Dataset entries:
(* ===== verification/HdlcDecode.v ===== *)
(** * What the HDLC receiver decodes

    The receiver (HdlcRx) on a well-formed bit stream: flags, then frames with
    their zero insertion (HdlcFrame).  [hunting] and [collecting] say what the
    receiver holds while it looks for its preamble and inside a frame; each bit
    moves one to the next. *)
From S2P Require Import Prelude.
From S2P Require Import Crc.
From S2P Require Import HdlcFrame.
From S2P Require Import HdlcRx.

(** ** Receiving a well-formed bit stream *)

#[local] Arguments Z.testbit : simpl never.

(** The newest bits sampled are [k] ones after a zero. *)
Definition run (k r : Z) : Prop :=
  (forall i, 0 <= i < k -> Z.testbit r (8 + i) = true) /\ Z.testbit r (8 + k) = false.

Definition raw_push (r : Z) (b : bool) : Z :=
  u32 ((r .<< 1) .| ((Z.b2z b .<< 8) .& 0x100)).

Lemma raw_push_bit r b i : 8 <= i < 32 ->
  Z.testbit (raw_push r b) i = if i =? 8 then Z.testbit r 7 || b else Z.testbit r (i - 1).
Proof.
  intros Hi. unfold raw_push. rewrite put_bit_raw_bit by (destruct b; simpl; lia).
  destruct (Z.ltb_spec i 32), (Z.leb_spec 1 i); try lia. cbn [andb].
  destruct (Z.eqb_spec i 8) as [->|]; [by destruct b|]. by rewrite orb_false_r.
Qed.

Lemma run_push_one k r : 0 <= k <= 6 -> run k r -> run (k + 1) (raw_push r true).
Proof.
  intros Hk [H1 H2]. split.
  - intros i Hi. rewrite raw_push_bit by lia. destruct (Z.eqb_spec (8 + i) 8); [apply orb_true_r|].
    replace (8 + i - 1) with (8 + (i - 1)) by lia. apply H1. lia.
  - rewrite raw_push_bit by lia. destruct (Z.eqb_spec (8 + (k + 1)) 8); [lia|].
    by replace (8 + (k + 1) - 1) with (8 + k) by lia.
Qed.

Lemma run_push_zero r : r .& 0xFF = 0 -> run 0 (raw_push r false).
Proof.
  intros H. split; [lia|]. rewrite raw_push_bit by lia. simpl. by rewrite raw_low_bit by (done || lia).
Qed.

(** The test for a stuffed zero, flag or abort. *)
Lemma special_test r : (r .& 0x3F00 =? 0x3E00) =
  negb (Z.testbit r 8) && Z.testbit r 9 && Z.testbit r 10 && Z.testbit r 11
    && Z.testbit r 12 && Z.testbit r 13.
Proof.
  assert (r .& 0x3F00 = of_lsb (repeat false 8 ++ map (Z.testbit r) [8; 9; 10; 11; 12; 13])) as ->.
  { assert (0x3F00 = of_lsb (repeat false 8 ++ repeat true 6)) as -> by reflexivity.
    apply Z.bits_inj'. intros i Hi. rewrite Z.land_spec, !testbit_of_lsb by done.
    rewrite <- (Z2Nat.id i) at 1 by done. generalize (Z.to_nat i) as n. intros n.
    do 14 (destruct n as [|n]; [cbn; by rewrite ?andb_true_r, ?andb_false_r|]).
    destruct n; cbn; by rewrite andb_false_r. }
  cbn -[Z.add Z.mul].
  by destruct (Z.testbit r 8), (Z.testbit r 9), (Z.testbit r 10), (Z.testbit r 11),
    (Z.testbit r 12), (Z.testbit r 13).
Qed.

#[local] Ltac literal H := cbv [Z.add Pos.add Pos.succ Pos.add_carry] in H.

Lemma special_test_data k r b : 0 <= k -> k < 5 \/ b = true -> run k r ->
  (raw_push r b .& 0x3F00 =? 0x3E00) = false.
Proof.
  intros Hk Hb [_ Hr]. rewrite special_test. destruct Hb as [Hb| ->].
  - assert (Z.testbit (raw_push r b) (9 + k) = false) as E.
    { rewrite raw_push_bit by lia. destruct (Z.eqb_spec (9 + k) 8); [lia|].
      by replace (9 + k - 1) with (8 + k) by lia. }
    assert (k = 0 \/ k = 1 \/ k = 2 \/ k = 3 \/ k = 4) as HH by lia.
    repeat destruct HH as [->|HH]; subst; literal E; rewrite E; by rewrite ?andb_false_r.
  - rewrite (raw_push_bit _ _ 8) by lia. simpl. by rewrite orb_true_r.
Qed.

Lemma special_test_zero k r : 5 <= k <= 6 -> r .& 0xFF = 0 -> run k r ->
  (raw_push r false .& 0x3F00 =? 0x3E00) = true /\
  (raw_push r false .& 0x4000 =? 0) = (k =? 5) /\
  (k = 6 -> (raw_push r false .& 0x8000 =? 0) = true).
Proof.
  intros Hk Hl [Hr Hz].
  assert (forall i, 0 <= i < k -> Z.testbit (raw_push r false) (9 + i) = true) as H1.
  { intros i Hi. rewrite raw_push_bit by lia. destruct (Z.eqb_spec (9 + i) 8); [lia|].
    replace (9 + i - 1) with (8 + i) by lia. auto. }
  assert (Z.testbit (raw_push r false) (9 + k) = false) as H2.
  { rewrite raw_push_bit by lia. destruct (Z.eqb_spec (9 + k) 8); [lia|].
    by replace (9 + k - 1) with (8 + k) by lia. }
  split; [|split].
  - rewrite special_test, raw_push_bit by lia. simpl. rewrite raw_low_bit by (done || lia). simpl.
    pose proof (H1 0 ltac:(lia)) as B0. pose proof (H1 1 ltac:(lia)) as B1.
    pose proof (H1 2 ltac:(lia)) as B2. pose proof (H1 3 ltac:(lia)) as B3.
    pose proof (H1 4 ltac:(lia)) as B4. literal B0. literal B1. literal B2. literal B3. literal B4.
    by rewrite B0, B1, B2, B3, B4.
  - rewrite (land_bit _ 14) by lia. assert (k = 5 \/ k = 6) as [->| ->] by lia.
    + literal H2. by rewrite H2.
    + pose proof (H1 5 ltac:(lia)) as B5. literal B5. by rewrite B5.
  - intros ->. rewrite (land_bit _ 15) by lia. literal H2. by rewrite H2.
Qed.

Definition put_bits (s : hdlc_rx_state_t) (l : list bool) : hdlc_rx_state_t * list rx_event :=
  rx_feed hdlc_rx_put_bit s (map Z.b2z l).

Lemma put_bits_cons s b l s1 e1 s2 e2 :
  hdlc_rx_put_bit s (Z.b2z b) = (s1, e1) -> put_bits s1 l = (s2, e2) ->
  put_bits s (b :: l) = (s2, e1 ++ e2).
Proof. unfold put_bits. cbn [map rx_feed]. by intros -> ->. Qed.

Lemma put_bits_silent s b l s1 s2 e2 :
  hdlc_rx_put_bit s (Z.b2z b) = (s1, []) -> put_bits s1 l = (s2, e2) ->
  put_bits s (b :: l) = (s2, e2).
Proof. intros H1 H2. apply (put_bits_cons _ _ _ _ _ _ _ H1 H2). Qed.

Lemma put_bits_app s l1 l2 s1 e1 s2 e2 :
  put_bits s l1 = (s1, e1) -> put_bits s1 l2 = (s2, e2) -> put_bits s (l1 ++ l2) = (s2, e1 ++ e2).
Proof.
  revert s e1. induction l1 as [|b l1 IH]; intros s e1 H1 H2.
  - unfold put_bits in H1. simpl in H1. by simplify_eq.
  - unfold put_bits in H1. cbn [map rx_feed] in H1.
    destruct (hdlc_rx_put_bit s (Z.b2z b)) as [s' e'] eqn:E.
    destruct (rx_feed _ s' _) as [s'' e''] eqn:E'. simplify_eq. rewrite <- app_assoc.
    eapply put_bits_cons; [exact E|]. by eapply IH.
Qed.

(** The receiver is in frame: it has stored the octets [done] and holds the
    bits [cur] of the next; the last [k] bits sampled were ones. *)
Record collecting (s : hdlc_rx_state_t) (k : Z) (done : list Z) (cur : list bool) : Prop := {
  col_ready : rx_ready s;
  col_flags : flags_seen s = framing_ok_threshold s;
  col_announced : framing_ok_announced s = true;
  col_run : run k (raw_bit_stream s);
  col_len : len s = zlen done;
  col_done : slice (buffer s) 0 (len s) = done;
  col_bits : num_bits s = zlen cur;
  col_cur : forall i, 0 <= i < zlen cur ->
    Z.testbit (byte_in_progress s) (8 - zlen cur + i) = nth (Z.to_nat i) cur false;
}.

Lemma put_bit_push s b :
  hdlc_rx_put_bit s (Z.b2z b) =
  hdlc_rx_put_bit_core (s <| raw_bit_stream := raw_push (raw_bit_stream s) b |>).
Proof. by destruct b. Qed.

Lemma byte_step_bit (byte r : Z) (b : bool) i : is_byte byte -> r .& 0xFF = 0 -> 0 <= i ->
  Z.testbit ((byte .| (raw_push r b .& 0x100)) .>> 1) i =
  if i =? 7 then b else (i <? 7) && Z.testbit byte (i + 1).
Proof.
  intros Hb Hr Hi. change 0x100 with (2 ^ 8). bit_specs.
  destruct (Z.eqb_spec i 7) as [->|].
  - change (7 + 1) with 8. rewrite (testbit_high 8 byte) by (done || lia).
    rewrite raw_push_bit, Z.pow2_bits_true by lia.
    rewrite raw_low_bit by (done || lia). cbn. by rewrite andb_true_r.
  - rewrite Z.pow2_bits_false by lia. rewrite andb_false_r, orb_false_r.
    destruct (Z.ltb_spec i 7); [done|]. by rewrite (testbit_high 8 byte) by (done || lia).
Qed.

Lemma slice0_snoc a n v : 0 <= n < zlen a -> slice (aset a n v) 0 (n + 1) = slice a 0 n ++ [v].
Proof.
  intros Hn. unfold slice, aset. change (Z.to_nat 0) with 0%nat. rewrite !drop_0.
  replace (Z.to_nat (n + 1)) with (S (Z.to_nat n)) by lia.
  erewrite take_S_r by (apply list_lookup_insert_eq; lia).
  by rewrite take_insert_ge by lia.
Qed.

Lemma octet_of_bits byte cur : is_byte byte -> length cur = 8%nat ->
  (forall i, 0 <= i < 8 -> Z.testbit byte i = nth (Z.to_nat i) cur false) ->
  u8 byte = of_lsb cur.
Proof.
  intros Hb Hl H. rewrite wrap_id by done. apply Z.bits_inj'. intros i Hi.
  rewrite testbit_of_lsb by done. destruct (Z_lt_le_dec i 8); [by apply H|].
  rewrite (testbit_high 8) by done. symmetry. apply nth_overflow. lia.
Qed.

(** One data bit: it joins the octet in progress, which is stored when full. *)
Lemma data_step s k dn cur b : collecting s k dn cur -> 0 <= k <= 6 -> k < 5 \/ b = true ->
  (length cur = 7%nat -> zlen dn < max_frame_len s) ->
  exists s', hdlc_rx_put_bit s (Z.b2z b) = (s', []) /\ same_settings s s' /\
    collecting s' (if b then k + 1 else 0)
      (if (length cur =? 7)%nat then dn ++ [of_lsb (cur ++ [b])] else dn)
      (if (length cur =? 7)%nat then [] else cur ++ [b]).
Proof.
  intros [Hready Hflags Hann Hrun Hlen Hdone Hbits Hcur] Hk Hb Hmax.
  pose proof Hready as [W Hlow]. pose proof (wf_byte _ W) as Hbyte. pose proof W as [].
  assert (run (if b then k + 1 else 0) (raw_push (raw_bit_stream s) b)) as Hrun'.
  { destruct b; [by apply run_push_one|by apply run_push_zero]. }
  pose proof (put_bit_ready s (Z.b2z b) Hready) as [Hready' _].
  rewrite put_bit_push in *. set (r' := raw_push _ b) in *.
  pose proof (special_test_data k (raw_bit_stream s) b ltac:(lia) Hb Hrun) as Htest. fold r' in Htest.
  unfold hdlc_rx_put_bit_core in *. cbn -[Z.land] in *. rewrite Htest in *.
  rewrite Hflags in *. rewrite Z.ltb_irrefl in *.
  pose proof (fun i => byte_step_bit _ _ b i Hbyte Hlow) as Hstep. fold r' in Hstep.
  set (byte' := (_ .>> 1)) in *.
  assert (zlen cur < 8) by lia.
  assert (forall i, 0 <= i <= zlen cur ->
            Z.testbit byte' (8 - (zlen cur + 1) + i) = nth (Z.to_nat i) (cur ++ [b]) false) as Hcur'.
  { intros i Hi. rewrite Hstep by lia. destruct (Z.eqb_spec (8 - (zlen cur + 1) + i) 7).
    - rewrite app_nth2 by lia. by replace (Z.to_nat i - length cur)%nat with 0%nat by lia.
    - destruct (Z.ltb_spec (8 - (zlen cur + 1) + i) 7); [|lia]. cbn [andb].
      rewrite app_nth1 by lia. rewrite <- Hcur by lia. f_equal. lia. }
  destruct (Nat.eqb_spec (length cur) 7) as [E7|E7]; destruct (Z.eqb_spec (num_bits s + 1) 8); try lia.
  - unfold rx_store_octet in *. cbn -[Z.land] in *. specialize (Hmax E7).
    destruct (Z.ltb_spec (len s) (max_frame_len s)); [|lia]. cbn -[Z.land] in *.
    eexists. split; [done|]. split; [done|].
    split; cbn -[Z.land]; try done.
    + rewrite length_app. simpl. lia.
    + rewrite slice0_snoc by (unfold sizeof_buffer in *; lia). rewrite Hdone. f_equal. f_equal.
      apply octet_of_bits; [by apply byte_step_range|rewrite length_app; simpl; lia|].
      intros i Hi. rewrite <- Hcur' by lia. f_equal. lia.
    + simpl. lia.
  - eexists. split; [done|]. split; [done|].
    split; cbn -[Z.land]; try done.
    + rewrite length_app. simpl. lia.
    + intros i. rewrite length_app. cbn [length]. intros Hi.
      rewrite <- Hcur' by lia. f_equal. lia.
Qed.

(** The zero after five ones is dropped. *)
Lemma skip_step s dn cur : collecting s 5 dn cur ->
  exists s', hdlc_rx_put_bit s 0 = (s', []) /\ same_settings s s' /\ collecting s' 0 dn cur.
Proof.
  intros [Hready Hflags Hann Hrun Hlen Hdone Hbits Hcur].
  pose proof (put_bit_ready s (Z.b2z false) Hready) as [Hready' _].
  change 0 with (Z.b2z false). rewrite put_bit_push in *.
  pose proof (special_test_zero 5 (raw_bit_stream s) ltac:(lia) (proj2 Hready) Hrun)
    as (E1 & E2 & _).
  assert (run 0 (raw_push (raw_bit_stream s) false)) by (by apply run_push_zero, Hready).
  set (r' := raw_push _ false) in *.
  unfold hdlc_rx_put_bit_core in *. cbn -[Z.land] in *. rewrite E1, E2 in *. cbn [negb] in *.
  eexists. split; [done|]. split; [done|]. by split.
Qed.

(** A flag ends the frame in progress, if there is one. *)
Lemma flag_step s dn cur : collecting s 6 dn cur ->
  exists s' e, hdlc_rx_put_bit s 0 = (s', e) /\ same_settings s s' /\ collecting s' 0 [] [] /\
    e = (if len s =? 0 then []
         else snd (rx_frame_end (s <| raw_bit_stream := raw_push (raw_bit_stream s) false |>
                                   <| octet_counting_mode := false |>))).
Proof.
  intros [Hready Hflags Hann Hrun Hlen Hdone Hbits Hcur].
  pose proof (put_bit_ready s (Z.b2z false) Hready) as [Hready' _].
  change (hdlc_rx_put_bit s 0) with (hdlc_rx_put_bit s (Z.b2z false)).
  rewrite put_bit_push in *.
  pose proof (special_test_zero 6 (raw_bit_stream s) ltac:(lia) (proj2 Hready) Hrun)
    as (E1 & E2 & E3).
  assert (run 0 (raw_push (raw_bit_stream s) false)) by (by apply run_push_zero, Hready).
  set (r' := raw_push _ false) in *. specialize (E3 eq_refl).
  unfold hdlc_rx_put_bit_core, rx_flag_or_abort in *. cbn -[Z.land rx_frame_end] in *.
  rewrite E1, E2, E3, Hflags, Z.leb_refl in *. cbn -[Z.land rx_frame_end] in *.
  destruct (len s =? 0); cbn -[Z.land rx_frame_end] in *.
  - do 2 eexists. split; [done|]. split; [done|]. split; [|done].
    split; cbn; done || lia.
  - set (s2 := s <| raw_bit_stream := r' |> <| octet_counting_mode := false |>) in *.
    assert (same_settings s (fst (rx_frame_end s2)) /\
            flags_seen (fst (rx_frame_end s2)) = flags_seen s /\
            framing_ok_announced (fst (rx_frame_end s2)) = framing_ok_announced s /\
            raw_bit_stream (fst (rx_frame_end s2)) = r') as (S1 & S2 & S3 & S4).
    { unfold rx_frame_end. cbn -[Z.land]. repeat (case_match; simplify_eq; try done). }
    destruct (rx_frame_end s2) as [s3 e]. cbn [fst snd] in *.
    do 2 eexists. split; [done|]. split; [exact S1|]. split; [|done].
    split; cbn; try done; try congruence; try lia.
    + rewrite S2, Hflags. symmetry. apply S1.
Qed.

* _Work to be completed_
From the records above, transcribe without alteration every line from the one with "pose proof (H1 4" to the one with "col_ready : rx_ready s;", inclusive.

* _Answer_
    pose proof (H1 4 ltac:(lia)) as B4. literal B0. literal B1. literal B2. literal B3. literal B4.
    by rewrite B0, B1, B2, B3, B4.
  - rewrite (land_bit _ 14) by lia. assert (k = 5 \/ k = 6) as [->| ->] by lia.
    + literal H2. by rewrite H2.
    + pose proof (H1 5 ltac:(lia)) as B5. literal B5. by rewrite B5.
  - intros ->. rewrite (land_bit _ 15) by lia. literal H2. by rewrite H2.
Qed.

Definition put_bits (s : hdlc_rx_state_t) (l : list bool) : hdlc_rx_state_t * list rx_event :=
  rx_feed hdlc_rx_put_bit s (map Z.b2z l).

Lemma put_bits_cons s b l s1 e1 s2 e2 :
  hdlc_rx_put_bit s (Z.b2z b) = (s1, e1) -> put_bits s1 l = (s2, e2) ->
  put_bits s (b :: l) = (s2, e1 ++ e2).
Proof. unfold put_bits. cbn [map rx_feed]. by intros -> ->. Qed.

Lemma put_bits_silent s b l s1 s2 e2 :
  hdlc_rx_put_bit s (Z.b2z b) = (s1, []) -> put_bits s1 l = (s2, e2) ->
  put_bits s (b :: l) = (s2, e2).
Proof. intros H1 H2. apply (put_bits_cons _ _ _ _ _ _ _ H1 H2). Qed.

Lemma put_bits_app s l1 l2 s1 e1 s2 e2 :
  put_bits s l1 = (s1, e1) -> put_bits s1 l2 = (s2, e2) -> put_bits s (l1 ++ l2) = (s2, e1 ++ e2).
Proof.
  revert s e1. induction l1 as [|b l1 IH]; intros s e1 H1 H2.
  - unfold put_bits in H1. simpl in H1. by simplify_eq.
  - unfold put_bits in H1. cbn [map rx_feed] in H1.
    destruct (hdlc_rx_put_bit s (Z.b2z b)) as [s' e'] eqn:E.
    destruct (rx_feed _ s' _) as [s'' e''] eqn:E'. simplify_eq. rewrite <- app_assoc.
    eapply put_bits_cons; [exact E|]. by eapply IH.
Qed.

(** The receiver is in frame: it has stored the octets [done] and holds the
    bits [cur] of the next; the last [k] bits sampled were ones. *)
Record collecting (s : hdlc_rx_state_t) (k : Z) (done : list Z) (cur : list bool) : Prop := {
  col_ready : rx_ready s;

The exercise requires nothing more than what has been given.